> Work task: Repeat word for word every line from the one holding "rewrite length_app in Hf." to the end of the material below.

> Records supplied:

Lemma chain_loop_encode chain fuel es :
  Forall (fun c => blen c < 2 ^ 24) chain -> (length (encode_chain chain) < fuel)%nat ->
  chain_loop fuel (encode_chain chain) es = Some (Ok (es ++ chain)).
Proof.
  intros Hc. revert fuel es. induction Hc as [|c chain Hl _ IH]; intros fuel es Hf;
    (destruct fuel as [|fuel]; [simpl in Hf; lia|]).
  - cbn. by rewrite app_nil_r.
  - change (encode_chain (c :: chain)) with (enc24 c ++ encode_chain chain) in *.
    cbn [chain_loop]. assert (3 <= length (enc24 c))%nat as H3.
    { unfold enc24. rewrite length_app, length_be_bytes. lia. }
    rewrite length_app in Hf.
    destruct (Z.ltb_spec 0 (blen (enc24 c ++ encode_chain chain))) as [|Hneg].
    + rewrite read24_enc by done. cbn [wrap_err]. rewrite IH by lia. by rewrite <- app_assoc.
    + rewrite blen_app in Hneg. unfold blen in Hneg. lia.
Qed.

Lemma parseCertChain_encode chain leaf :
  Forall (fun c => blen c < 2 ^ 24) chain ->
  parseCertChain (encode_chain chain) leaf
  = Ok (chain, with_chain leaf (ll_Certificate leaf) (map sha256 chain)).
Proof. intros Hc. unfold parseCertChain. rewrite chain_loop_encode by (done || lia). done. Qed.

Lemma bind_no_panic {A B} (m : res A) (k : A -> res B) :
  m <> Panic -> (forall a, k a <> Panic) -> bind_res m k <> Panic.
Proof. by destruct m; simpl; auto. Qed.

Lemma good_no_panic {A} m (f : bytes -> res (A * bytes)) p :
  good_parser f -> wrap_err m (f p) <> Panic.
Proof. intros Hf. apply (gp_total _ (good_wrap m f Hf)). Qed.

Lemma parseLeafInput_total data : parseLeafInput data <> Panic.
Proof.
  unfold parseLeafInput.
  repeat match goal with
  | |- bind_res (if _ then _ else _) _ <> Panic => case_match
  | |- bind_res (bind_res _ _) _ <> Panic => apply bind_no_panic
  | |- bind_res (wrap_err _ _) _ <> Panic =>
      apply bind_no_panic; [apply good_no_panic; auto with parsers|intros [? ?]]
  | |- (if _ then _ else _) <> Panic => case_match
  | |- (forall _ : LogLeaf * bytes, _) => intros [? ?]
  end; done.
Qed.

> Exercise answer:
    rewrite length_app in Hf.
    destruct (Z.ltb_spec 0 (blen (enc24 c ++ encode_chain chain))) as [|Hneg].
    + rewrite read24_enc by done. cbn [wrap_err]. rewrite IH by lia. by rewrite <- app_assoc.
    + rewrite blen_app in Hneg. unfold blen in Hneg. lia.
Qed.

Lemma parseCertChain_encode chain leaf :
  Forall (fun c => blen c < 2 ^ 24) chain ->
  parseCertChain (encode_chain chain) leaf
  = Ok (chain, with_chain leaf (ll_Certificate leaf) (map sha256 chain)).
Proof. intros Hc. unfold parseCertChain. rewrite chain_loop_encode by (done || lia). done. Qed.

Lemma bind_no_panic {A B} (m : res A) (k : A -> res B) :
  m <> Panic -> (forall a, k a <> Panic) -> bind_res m k <> Panic.
Proof. by destruct m; simpl; auto. Qed.

Lemma good_no_panic {A} m (f : bytes -> res (A * bytes)) p :
  good_parser f -> wrap_err m (f p) <> Panic.
Proof. intros Hf. apply (gp_total _ (good_wrap m f Hf)). Qed.

Lemma parseLeafInput_total data : parseLeafInput data <> Panic.
Proof.
  unfold parseLeafInput.
  repeat match goal with
  | |- bind_res (if _ then _ else _) _ <> Panic => case_match
  | |- bind_res (bind_res _ _) _ <> Panic => apply bind_no_panic
  | |- bind_res (wrap_err _ _) _ <> Panic =>
      apply bind_no_panic; [apply good_no_panic; auto with parsers|intros [? ?]]
  | |- (if _ then _ else _) <> Panic => case_match
  | |- (forall _ : LogLeaf * bytes, _) => intros [? ?]
  end; done.
Qed.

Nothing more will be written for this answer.